Locate the line containing "destruct (g =?" in the data below. Reproduce it and every following line up to the end, exactly as given.

+++

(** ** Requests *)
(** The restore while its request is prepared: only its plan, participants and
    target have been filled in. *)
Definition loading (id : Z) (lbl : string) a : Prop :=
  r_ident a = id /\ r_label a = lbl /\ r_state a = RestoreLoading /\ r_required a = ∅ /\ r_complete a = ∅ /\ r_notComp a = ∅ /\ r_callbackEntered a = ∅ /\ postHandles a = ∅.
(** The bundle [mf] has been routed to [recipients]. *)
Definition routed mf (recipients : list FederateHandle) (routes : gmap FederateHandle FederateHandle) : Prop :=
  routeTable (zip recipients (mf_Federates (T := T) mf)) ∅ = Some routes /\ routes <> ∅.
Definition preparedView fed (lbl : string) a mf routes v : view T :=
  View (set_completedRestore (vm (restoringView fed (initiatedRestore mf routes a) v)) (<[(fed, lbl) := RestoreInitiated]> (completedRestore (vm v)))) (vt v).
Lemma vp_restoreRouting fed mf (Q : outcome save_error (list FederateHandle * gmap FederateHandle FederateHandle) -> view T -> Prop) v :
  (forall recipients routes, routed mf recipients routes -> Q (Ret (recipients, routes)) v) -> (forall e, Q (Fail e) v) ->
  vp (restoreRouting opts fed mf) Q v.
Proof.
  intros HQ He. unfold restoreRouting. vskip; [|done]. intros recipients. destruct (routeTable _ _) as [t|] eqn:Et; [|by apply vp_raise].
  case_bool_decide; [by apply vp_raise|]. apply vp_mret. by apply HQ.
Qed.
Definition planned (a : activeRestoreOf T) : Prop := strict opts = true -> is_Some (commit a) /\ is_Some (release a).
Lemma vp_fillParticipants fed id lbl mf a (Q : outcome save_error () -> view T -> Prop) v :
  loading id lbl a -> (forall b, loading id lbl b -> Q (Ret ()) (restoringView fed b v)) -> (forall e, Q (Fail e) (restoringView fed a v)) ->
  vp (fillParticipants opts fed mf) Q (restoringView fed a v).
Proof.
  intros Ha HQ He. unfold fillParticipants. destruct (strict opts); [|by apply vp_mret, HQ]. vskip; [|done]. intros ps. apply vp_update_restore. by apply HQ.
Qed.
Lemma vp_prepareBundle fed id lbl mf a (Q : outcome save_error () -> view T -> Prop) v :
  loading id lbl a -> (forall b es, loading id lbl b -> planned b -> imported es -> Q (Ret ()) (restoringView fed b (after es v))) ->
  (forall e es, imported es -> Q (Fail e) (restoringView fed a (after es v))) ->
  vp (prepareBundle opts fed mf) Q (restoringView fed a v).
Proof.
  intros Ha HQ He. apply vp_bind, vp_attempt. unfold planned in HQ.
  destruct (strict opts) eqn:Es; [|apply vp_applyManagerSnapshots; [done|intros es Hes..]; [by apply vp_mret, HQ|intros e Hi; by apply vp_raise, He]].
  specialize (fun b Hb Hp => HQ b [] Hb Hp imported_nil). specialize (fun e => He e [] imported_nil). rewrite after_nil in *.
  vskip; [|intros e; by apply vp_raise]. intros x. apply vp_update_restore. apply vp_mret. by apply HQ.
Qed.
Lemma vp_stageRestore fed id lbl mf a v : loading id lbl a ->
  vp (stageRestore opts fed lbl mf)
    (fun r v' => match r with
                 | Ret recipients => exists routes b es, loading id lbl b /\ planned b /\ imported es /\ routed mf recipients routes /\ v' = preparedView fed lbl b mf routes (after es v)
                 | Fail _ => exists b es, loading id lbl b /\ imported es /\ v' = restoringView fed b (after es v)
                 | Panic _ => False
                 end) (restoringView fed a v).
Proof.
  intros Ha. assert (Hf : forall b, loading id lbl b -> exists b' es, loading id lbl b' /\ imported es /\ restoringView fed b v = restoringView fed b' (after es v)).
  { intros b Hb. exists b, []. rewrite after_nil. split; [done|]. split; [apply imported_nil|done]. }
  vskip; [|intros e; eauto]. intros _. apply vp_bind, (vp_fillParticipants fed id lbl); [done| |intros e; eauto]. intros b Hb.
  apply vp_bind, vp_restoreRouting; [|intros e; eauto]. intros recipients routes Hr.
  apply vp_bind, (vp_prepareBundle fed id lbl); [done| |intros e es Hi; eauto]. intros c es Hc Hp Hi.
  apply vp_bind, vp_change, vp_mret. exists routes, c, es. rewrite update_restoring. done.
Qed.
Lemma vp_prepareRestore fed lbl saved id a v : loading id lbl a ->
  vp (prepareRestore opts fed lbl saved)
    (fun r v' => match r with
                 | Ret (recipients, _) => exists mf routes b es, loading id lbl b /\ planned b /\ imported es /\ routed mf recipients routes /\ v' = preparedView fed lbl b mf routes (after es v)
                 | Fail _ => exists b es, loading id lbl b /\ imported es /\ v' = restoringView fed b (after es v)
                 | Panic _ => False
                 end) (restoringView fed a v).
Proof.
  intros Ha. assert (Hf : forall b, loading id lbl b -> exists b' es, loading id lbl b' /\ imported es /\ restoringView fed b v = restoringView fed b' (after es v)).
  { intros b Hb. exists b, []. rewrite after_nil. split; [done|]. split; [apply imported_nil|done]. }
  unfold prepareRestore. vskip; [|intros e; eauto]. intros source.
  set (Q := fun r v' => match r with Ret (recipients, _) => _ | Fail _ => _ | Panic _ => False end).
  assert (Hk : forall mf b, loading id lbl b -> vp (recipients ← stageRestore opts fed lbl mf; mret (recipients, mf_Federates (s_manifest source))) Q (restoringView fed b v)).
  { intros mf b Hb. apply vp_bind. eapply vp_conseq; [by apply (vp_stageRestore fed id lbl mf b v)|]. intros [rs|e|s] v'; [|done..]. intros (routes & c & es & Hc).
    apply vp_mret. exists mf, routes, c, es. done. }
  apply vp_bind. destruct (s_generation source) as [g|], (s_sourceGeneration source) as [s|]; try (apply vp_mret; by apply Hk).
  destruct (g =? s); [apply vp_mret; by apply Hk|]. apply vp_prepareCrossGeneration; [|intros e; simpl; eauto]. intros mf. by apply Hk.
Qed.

+++

→ **PROBLEM SOLUTION**:
  destruct (g =? s); [apply vp_mret; by apply Hk|]. apply vp_prepareCrossGeneration; [|intros e; simpl; eauto]. intros mf. by apply Hk.
Qed.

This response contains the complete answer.